Northeast Wetland Flora
Field Office Guide to Plant Species
Andropogon gerardii Vitman
- Family: Grass (Gramineae)
- Flowering: June-September
- Field Marks: The stalked spikelet of each pair only contains male flowers and has both glumes well developed. The spikelets are borne in 2-6 purplish, finger-like racemes.
- Habitat: Moist or dry open areas, shores, and a major constituent of prairies.
- Habit: Tufted perennial grass from stout rhizomes.
- Stems: Upright, stout, smooth, up to 12 feet tall.

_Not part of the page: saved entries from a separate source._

Lemma preserves_retry_loop `{Platform} {A} N d (none : A) func :
  preserves offline func ->
  forall n a, preserves offline (retry_loop N d none func n a).
Proof.
  intros Hf. induction n as [|n IH]; intros a st Hst; cbn [retry_loop].
  - exact Hst.
  - specialize (Hf st Hst). destruct (func st) as [[e|v] st']; [|exact Hf].
    destruct (a =? N - 1)%Z; [exact Hf|].
    apply preserves_bind; [apply preserves_lift | | exact Hf].
    intros x. apply preserves_bind; [apply preserves_sleep | intros _; apply IH].
Qed.

#[local] Hint Resolve preserves_ret preserves_raise preserves_lift
  preserves_sleep preserves_retry_loop : keep.

Section Offline.
Context `{Platform}.
Variable R : Remote.
Hypothesis no_token : environ_get R TOKEN_VAR = None.

Lemma get_tracks_by_uuid_body_no_token key st :
  get_tracks_by_uuid_body R key st
  = (inl (Exn ValueError (UUID_FAILED ++ TOKEN_MISSING_MSG)), st).
Proof.
  unfold get_tracks_by_uuid_body, try_except, get_tracks_by_uuid_try.
  now rewrite no_token.
Qed.

Lemma get_tracks_by_uuid_no_token self uuid st :
  uuid_cache st = [] ->
  get_tracks_by_uuid R self uuid st
  = (inl (Exn ValueError (UUID_FAILED ++ TOKEN_MISSING_MSG)), st).
Proof.
  intros Hc. unfold get_tracks_by_uuid, lru_cache. rewrite Hc. cbn [lru_find].
  now rewrite get_tracks_by_uuid_body_no_token.
Qed.

Lemma preserves_get_tracks user kind : preserves offline (get_tracks R user kind).
Proof.
  unfold get_tracks, retry_on_error. apply preserves_retry_loop.
  unfold get_tracks_body. apply preserves_try_except; [|auto with keep].
  unfold get_tracks_try.
  apply preserves_bind; [now apply preserves_remote_call|]. intros playlist.
  apply preserves_bind; [auto with keep|]. intros playlist'.
  destruct (negb (truthy playlist') || negb (py_hasattr playlist' "tracks"));
    [auto with keep|].
  apply preserves_bind; [|auto with keep].
  destruct (py_getattr playlist' "fetch_tracks"); auto with keep.
Qed.

Lemma preserves_process_playlist service p :
  preserves offline (process_playlist R service p).
Proof.
  unfold process_playlist. apply preserves_bind.
  - destruct p as [uuid|user kind]; [|apply preserves_get_tracks].
    intros st Hst. now rewrite get_tracks_by_uuid_no_token by apply Hst.
  - intros tracks. apply preserves_bind; auto with keep.
Qed.

Lemma preserves_as_completed {A} fd (t1 t2 : M A) :
  preserves offline t1 -> preserves offline t2 ->
  preserves offline (as_completed_results fd t1 t2).
Proof.
  intros H1 H2 st Hst. unfold as_completed_results.
  destruct fd.
  - specialize (H1 st Hst). destruct (t1 st) as [ra s1].
    specialize (H2 s1 H1). destruct (t2 s1) as [rb s2].
    destruct ra as [e|x]; [exact H2|]. destruct rb; exact H2.
  - specialize (H2 st Hst). destruct (t2 st) as [ra s1].
    specialize (H1 s1 H2). destruct (t1 s1) as [rb s2].
    destruct ra as [e|x]; [exact H1|]. destruct rb; exact H1.
Qed.

Lemma preserves_get_track_info track : preserves offline (get_track_info track).
Proof. intros st Hst. now rewrite get_track_info_run. Qed.

Lemma preserves_collect_infos d ids : preserves offline (collect_infos d ids).
Proof.
  induction ids as [|k ids IH]; cbn [collect_infos]; [auto with keep|].
  apply preserves_bind; [auto with keep|]. intros track.
  apply preserves_bind; [apply preserves_get_track_info|]. intros i.
  apply preserves_bind; [exact IH | auto with keep].
Qed.

Lemma preserves_parse_cached url : preserves offline (parse_playlist_url_cached url).
Proof.
  intros st [Hc Ht]. unfold parse_playlist_url_cached, lru_cache, lift.
  destruct (lru_find str_eqb url (parse_cache st)); [now split|].
  destruct (parse_playlist_url url); now split.
Qed.

Lemma preserves_process_playlists_try fd url1 url2 :
  preserves offline (process_playlists_try R fd url1 url2).
Proof.
  unfold process_playlists_try.
  apply preserves_bind.
  { unfold YandexMusicService.
    apply preserves_bind; [now apply preserves_remote_call|].
    intros _ st [Hc Ht]. now split. }
  intros service.
  apply preserves_bind; [apply preserves_parse_cached|]. intros p1.
  apply preserves_bind; [apply preserves_parse_cached|]. intros p2.
  apply preserves_bind.
  { apply preserves_as_completed; apply preserves_process_playlist. }
  intros [d1 d2]. unfold compare_dicts.
  apply preserves_bind; [apply preserves_collect_infos | auto with keep].
Qed.

Lemma preserves_index fd req : preserves offline (index R fd req).
Proof.
  unfold index.
  destruct (_ && _); [|auto with keep].
  apply preserves_bind; [auto with keep|]. intros body.
  apply preserves_bind; [auto with keep|]. intros v1.
  apply preserves_bind; [auto with keep|]. intros url1.
  apply preserves_bind; [auto with keep|]. intros v2.
  apply preserves_bind; [auto with keep|]. intros url2.
  destruct url1 as [|c1 url1]; [auto with keep|].
  destruct url2 as [|c2 url2]; [auto with keep|].
  apply preserves_bind.
  { apply preserves_try_except.
    - apply preserves_bind; [apply preserves_parse_cached|]. intros _.
      apply preserves_bind; [apply preserves_parse_cached | auto with keep].
    - intros e. destruct (is_ValueError e); auto with keep. }
  intros [resp|]; [auto with keep|].
  intros st Hst. unfold process_playlists_async.
  assert (Hp := preserves_process_playlists_try fd (c1 :: url1) (c2 :: url2) st Hst).
  destruct (process_playlists_try R fd (c1 :: url1) (c2 :: url2) st) as [[e|l] st'];
    exact Hp.
Qed.

End Offline.

(** The states the process goes through: it starts with empty caches and
    serves requests. *)
Inductive reachable `{Platform} (R : Remote) : State -> Prop :=
| reach_start : reachable R initial_state
| reach_request : forall first_done req st,
    reachable R st -> reachable R (snd (index R first_done req st)).

Lemma reachable_offline `{Platform} (R : Remote) st :
  environ_get R TOKEN_VAR = None -> reachable R st -> offline st.
Proof.
  intros Henv. induction 1 as [|fd req st Hr IH].
  - split; reflexivity.
  - now apply preserves_index.
Qed.

(** C4.  When the environment has no YANDEX_OAUTH_TOKEN, in every state the
    process can reach, get_tracks_by_uuid raises the [ValueError] carrying
    the missing-credential message and leaves the state as it was: no HTTP
    GET is recorded, neither by this call nor before. *)
Theorem get_tracks_by_uuid_missing_token `{Platform} (R : Remote) (st : State)
        (self : nat) (playlist_uuid : str) :
  environ_get R TOKEN_VAR = None -> reachable R st ->
  get_tracks_by_uuid R self playlist_uuid st
  = (inl (Exn ValueError (UUID_FAILED ++ TOKEN_MISSING_MSG)), st) /\
  forallb (fun ev => negb (is_http_get ev)) (trace st) = true.
Proof.
  intros Henv Hr. destruct (reachable_offline R st Henv Hr) as [Hc Ht].
  split; [|exact Ht]. now apply get_tracks_by_uuid_no_token.
Qed.

(** A request for two UUID links, served without a credential. *)
Definition uuid_request : request :=
  Request (u "POST") (Some (u "XMLHttpRequest"))
          (inr (VDict [(u "playlist1", VStr (u "music.yandex.ru/playlists/abc"));
                       (u "playlist2", VStr (u "music.yandex.ru/playlists/xyz"))])).

Lemma get_tracks_by_uuid_missing_token_witness :
  get_tracks_by_uuid two_playlists 0 (u "abc")
     (snd (@index ascii_platform two_playlists true uuid_request initial_state))
  = (inl (Exn ValueError (UUID_FAILED ++ TOKEN_MISSING_MSG)),
     snd (@index ascii_platform two_playlists true uuid_request initial_state)) /\
  forallb (fun ev => negb (is_http_get ev))
          (trace (snd (@index ascii_platform two_playlists true uuid_request
                         initial_state))) = true.
Proof.
  apply (@get_tracks_by_uuid_missing_token ascii_platform two_playlists).
  - reflexivity.
  - apply (@reach_request ascii_platform), (@reach_start ascii_platform).
Defined.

- Leaves: Elongated, ascending, smooth or with soft white hairs, up to 1/2 inch wide.
- Flowers: Borne in 2-6 purplish, spike-like racemes, the racemes up to 6 inches long, slender, with a ciliate axis.

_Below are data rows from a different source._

(** * Verification of the rl-swarm wire codec, gossip publisher and reward
    submission controller.

    The development embeds, in plain Rocq over the Standard Library:
    - [web/api/game_tree.py]: the tagged binary codec ([to_bytes],
      [from_bytes] and their per-type helpers);
    - [web/api/dht_pub.py]: one polling cycle of [GossipDHTPublisher];
    - [rgym_exp/src/manager.py]: [_try_submit_to_chain], the two hooks
      that call it, and the round barrier [agent_block].

    Python [bytes] are lists of [Byte.byte]; Python [int]s are [Z]; Python
    [str]s are lists of code points ([list Z]); a Python [float] is kept as
    its IEEE-754 binary64 bit pattern (a [Z] in [0, 2^64)) inside the codec,
    and as a rational number ([Q]) in the reward and clock arithmetic of
    the manager. Exceptions are the [Err] branch of a small result monad. *)

From Stdlib Require Import String Ascii ZArith Lia Bool QArith.
From Stdlib Require Import List.
From Stdlib Require Import Permutation.
Import ListNotations.
Open Scope Z_scope.
Set Warnings "-register-all".

(* ------------------------------------------------------------------ *)
(** ** Exceptions and the result monad *)

(** Python exception classes that the modelled code can raise.
    [OutOfFuel] is not a Python exception: it is the fuel bound of the
    recursive decoder, which the lemma [from_bytes_fuel_adequate] shows is
    never reached from [from_bytes]. *)
Inductive exn :=
| RuntimeError | IndexError | StructError | UnicodeDecodeError
| UnicodeEncodeError | OverflowError | TypeError | AttributeError
| KeyError | OutOfFuel.

Inductive result (A : Type) : Type :=
| Ok (a : A)
| Err (e : exn).
Arguments Ok {A} a.
Arguments Err {A} e.

Definition bind {A B} (m : result A) (k : A -> result B) : result B :=
  match m with
  | Ok a => k a
  | Err e => Err e
  end.

Notation "'let*' x ':=' m 'in' k" := (bind m (fun x => k))
  (at level 200, x name, m at level 100, k at level 200).
Notation "'let*' ' p ':=' m 'in' k" :=
  (bind m (fun x => match x with p => k end))
  (at level 200, p pattern, m at level 100, k at level 200).

Lemma bind_ok {A B} (a : A) (k : A -> result B) : bind (Ok a) k = k a.
Proof. reflexivity. Qed.

(* ------------------------------------------------------------------ *)
(** ** Bytes *)

Definition bytes := list Byte.byte.

(** The integer value of a byte, and the byte of an integer modulo 256. *)
Definition bZ (x : Byte.byte) : Z := Z.of_N (Byte.to_N x).

Definition Zb (z : Z) : Byte.byte :=
  match Byte.of_N (Z.to_N (z mod 256)) with
  | Some x => x
  | None => Byte.x00
  end.

Lemma bZ_range (x : Byte.byte) : 0 <= bZ x < 256.
Proof.
  unfold bZ. pose proof (Byte.to_N_bounded x). lia.
Qed.

Lemma bZ_Zb (z : Z) : bZ (Zb z) = z mod 256.
Proof.
  unfold Zb, bZ.
  pose proof (Z.mod_pos_bound z 256 ltac:(lia)) as Hb.
  pose proof (Byte.to_of_N_option_map (Z.to_N (z mod 256))) as H.
  destruct (Byte.of_N (Z.to_N (z mod 256))) as [x|] eqn:E.
  - simpl in H. replace (Z.to_N (z mod 256) <=? 255)%N with true in H.
    + injection H as H. rewrite H. lia.
    + symmetry. apply N.leb_le. lia.
  - simpl in H. replace (Z.to_N (z mod 256) <=? 255)%N with true in H.
    + discriminate.
    + symmetry. apply N.leb_le. lia.
Qed.

Lemma Zb_bZ (x : Byte.byte) : Zb (bZ x) = x.
Proof.
  unfold Zb, bZ. pose proof (Byte.to_N_bounded x).
  rewrite Z.mod_small by lia. rewrite N2Z.id, Byte.of_to_N. reflexivity.
Qed.

(** Python slicing [b[i : i + n]] on non-negative indices: positions past
    the end are silently dropped. Written by recursion on the list so that
    huge indices never become unary numbers. *)
Fixpoint skipZ {A} (i : Z) (l : list A) : list A :=
  match l with
  | [] => []
  | x :: t => if i <=? 0 then l else skipZ (i - 1) t
  end.

Fixpoint takeZ {A} (n : Z) (l : list A) : list A :=
  match l with
  | [] => []
  | x :: t => if n <=? 0 then [] else x :: takeZ (n - 1) t
  end.

Definition slice (b : bytes) (i j : Z) : bytes := takeZ (j - i) (skipZ i b).

(** Python indexing [b[i]] for [0 <= i]. *)
Definition byte_at (b : bytes) (i : Z) : result Z :=
  match skipZ i b with
  | x :: _ => Ok (bZ x)
  | [] => Err IndexError
  end.

(** [int.from_bytes(l, byteorder="big", signed=False)]. *)
Definition be_uint (l : bytes) : Z :=
  fold_left (fun acc x => acc * 256 + bZ x) l 0.

(** [int.from_bytes(l, byteorder="big", signed=True)]: two's complement
    over [8 * len(l)] bits; the empty string gives 0. *)
Definition be_sint (l : bytes) : Z :=
  let u := be_uint l in
  let w := 8 * Z.of_nat (length l) in
  match l with
  | [] => 0
  | _ => if u <? 2 ^ (w - 1) then u else u - 2 ^ w
  end.

(** The [n] low bytes of [z] (two's complement for negatives), most
    significant first. *)
Fixpoint to_be (n : nat) (z : Z) : bytes :=
  match n with
  | O => []
  | S n' => to_be n' (z / 256) ++ [Zb z]
  end.

(** [z.to_bytes(length=n, byteorder="big", signed=False)]. *)
Definition uint_to_bytes (n : nat) (z : Z) : result bytes :=
  if (0 <=? z) && (z <? 2 ^ (8 * Z.of_nat n)) then Ok (to_be n z)
  else Err OverflowError.

(** [z.to_bytes(length=n, byteorder="big", signed=True)]. *)
Definition sint_to_bytes (n : nat) (z : Z) : result bytes :=
  let w := 8 * Z.of_nat n in
  if (n =? 0)%nat then (if z =? 0 then Ok [] else Err OverflowError)
  else if (- 2 ^ (w - 1) <=? z) && (z <? 2 ^ (w - 1)) then Ok (to_be n z)
  else Err OverflowError.

(* ------------------------------------------------------------------ *)
(** ** UTF-8, as used by [str.encode("utf-8")] and [bytes.decode("utf-8")] *)

(** Encoding of one code point; lone surrogates are refused with
    [UnicodeEncodeError] (Python's strict error handler). *)
Definition utf8_encode_cp (cp : Z) : result bytes :=
  if (cp <? 0) || (0x10FFFF <? cp) then Err UnicodeEncodeError
  else if cp <? 0x80 then Ok [Zb cp]
  else if cp <? 0x800 then Ok [Zb (0xC0 + cp / 64); Zb (0x80 + cp mod 64)]
  else if cp <? 0x10000 then
    if (0xD800 <=? cp) && (cp <=? 0xDFFF) then Err UnicodeEncodeError
    else Ok [Zb (0xE0 + cp / 4096); Zb (0x80 + (cp / 64) mod 64);
             Zb (0x80 + cp mod 64)]
  else Ok [Zb (0xF0 + cp / 262144); Zb (0x80 + (cp / 4096) mod 64);
           Zb (0x80 + (cp / 64) mod 64); Zb (0x80 + cp mod 64)].

Fixpoint utf8_encode (s : list Z) : result bytes :=
  match s with
  | [] => Ok []
  | cp :: t =>
      let* b := utf8_encode_cp cp in
      let* r := utf8_encode t in
      Ok (b ++ r)
  end.

Definition in_range (lo hi : Z) (x : Byte.byte) : bool :=
  (lo <=? bZ x) && (bZ x <=? hi).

- Spikelets: In pairs, the stalked one only with male flowers and awnless, the sessile one with both male and female flowers, the sessile one 1/4-1/2 inch long, bearing a twisted awn on the lemma 1/3-3/4 inch long.
- Sepals: 0.
- Petals: 0.
- Stamens: 6.
- Pistils: Ovary superior.
- Fruits: Grains ellipsoid, smooth.
- Notes: Gleason and Cronquist use Poaceae for this family.